> _ASSIGNMENT_
Examine each line of the data. Copy the line if it includes the word "destruct".

----- ENTRIES SHOWN -----

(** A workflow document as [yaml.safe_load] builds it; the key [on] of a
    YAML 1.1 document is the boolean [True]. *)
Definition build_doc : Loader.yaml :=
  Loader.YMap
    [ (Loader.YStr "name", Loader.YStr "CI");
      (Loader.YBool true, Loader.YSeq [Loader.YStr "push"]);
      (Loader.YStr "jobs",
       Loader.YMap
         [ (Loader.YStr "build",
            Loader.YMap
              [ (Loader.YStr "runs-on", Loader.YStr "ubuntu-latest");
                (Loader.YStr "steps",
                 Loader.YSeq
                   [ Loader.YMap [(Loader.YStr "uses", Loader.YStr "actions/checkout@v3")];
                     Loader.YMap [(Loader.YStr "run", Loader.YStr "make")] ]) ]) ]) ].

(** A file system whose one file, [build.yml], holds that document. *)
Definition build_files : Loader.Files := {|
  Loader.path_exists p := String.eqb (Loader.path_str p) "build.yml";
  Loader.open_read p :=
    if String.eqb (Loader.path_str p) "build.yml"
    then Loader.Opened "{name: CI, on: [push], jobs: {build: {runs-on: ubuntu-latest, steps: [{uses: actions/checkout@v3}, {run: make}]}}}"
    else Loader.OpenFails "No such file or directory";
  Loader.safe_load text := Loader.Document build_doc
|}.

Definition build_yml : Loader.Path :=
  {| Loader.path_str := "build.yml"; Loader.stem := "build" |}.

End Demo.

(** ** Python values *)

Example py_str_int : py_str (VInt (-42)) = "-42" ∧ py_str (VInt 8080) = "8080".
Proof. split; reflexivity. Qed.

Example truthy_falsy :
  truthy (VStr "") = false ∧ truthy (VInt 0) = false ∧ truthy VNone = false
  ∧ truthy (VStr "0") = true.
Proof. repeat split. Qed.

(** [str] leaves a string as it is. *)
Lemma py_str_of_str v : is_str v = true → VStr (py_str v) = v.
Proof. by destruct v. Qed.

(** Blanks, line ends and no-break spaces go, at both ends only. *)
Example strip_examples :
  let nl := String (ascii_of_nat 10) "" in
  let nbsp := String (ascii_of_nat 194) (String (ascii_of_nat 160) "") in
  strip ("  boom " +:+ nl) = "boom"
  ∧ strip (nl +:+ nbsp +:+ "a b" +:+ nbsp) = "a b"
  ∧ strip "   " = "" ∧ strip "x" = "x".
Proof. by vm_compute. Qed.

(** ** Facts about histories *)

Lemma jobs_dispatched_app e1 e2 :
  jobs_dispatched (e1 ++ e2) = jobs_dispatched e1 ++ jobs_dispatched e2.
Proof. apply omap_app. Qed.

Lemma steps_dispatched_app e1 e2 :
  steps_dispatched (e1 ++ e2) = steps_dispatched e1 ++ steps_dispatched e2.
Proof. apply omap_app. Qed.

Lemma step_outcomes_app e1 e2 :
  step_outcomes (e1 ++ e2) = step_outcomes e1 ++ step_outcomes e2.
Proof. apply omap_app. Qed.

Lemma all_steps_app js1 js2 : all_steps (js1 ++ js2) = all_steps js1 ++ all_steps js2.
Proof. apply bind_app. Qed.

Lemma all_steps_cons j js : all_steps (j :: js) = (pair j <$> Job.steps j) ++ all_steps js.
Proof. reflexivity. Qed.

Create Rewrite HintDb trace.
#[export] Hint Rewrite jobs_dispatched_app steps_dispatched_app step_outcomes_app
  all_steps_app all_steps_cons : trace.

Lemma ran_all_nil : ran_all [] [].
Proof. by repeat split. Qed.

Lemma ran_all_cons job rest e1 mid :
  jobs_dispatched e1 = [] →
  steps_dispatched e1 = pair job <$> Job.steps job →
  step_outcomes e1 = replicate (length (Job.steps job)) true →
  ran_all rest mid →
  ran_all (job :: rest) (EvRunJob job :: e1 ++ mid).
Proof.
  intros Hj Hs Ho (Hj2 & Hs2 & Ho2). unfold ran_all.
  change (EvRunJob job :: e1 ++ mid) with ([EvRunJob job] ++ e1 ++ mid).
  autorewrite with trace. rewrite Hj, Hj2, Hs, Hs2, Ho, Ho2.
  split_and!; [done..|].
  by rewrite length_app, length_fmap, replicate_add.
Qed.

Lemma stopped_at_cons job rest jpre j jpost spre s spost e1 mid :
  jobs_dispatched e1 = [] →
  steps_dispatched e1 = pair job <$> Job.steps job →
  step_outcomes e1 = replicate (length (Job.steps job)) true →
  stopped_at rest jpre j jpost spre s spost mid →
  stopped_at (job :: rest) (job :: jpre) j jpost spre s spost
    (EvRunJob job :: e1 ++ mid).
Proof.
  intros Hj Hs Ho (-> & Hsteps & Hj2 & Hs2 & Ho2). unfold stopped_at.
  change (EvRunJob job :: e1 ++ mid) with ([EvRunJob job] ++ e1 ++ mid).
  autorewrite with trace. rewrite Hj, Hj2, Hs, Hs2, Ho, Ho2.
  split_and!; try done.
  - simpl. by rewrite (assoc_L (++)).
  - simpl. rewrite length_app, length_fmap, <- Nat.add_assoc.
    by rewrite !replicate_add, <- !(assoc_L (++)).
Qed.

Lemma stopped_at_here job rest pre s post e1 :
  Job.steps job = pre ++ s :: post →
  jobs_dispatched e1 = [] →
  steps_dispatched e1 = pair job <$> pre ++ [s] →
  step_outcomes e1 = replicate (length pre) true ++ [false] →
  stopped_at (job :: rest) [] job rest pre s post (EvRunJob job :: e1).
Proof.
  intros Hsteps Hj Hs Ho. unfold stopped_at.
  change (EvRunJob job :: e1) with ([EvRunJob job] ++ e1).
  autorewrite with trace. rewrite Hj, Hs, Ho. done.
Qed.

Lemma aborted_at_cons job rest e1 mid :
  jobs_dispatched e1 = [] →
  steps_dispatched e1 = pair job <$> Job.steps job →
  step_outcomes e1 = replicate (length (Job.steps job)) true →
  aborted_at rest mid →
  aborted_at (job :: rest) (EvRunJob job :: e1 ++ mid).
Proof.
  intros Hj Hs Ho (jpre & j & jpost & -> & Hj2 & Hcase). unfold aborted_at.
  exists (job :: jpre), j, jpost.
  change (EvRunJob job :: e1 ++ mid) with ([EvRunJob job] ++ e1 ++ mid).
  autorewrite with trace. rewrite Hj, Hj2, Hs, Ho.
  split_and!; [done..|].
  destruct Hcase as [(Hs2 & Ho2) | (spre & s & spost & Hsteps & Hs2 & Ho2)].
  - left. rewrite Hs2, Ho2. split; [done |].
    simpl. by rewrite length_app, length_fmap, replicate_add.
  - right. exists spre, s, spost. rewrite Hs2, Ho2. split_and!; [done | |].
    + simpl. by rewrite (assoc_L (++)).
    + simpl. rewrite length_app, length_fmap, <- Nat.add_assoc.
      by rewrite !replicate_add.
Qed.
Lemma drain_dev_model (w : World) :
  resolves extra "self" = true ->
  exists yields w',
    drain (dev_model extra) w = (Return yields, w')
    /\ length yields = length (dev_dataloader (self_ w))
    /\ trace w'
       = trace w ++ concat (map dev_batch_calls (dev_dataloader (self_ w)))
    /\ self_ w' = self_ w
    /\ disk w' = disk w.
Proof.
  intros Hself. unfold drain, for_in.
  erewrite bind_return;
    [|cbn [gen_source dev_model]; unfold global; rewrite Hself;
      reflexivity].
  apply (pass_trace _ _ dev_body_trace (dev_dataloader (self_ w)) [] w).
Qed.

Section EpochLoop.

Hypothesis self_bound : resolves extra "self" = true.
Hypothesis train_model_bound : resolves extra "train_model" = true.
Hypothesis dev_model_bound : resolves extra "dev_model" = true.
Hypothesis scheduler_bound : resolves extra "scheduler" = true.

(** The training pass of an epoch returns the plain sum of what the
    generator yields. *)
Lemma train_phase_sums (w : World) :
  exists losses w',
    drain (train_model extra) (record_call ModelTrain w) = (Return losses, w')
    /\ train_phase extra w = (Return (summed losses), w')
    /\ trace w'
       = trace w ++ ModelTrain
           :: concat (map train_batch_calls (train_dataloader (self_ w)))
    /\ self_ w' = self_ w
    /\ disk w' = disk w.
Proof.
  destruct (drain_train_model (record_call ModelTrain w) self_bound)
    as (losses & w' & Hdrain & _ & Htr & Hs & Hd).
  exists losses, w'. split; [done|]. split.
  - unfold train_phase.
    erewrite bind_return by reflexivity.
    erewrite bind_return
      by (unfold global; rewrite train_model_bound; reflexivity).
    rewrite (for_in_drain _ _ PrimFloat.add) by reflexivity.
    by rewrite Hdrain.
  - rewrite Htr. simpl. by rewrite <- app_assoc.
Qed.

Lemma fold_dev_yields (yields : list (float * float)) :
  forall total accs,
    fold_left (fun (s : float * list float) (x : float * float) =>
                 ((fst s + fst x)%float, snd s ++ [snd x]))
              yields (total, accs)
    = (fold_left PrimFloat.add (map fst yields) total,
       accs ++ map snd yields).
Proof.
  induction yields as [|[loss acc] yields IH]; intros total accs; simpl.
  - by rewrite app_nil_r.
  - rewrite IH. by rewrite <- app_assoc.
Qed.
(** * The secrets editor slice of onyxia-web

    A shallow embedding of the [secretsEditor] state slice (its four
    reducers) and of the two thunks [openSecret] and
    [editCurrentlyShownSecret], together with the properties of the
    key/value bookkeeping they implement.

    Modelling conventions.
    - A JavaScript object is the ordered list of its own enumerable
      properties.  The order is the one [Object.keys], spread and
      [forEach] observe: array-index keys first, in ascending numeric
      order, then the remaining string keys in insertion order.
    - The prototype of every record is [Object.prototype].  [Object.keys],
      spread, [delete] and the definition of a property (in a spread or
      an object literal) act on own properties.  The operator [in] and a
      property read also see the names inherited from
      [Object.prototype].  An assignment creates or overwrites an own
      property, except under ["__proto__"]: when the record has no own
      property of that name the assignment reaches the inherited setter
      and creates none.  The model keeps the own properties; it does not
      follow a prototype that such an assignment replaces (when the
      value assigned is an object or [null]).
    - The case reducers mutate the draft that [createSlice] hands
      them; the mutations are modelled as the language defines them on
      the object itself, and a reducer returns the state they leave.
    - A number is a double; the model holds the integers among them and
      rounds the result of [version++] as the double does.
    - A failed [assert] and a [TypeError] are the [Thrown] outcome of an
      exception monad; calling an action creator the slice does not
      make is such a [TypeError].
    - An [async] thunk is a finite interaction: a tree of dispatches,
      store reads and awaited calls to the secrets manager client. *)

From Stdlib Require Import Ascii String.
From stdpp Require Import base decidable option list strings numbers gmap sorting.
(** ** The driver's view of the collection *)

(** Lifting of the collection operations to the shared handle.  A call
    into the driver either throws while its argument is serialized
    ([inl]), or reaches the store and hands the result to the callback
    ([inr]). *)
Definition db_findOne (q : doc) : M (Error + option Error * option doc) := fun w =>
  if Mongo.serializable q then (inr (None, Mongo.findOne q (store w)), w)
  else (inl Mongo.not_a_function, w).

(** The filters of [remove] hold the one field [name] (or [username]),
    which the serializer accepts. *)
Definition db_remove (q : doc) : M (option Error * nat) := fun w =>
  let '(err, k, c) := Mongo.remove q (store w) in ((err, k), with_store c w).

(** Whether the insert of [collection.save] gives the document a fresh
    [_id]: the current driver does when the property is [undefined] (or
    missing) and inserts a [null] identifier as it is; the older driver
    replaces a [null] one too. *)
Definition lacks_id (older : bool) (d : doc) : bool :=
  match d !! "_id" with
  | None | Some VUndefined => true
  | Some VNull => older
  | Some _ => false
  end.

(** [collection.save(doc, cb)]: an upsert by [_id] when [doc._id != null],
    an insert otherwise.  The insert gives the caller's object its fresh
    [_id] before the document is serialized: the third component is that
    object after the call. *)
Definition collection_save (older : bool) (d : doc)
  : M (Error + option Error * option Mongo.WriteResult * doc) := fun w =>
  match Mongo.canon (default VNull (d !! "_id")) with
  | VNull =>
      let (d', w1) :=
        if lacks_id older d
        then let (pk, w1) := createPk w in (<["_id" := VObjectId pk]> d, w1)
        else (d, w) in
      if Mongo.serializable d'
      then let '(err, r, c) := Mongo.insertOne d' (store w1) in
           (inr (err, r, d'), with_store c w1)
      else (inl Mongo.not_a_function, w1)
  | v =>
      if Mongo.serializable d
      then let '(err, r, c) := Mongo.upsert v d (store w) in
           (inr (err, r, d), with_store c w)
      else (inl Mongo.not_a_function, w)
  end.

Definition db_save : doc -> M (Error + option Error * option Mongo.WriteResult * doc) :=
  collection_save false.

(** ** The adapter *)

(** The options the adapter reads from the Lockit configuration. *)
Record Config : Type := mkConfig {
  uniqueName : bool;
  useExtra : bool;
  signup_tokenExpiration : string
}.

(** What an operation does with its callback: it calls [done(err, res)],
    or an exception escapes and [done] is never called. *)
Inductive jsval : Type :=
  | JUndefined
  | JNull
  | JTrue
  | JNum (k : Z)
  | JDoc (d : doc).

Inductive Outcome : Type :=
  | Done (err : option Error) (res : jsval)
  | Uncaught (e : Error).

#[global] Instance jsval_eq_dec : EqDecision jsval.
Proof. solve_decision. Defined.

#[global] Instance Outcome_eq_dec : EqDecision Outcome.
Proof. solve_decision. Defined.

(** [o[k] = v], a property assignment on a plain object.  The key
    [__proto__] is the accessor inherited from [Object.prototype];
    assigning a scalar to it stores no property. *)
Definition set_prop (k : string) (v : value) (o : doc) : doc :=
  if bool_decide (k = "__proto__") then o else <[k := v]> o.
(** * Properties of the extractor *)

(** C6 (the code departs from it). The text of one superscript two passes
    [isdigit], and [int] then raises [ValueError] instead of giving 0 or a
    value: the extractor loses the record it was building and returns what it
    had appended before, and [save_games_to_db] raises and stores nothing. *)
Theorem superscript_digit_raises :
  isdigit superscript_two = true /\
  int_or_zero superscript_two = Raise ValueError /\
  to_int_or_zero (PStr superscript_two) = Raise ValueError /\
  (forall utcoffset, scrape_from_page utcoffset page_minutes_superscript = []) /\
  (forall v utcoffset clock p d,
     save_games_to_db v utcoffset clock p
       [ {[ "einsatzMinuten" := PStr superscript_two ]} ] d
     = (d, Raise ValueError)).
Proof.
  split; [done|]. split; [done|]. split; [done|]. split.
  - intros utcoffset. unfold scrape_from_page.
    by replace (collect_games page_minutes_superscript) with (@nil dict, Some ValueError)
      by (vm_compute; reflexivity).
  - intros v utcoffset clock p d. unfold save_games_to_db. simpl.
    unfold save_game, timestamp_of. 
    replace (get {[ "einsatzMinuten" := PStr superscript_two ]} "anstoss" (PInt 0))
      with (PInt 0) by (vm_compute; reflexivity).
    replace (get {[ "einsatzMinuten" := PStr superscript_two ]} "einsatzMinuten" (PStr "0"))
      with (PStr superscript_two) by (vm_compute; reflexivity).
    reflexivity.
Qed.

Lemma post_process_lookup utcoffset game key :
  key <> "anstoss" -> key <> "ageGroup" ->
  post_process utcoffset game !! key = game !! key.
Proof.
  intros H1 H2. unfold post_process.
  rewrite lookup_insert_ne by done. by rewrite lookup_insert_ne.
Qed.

-----

> _TASK RESULT_
Proof. by destruct v. Qed.
  destruct Hcase as [(Hs2 & Ho2) | (spre & s & spost & Hsteps & Hs2 & Ho2)].
  destruct (drain_train_model (record_call ModelTrain w) self_bound)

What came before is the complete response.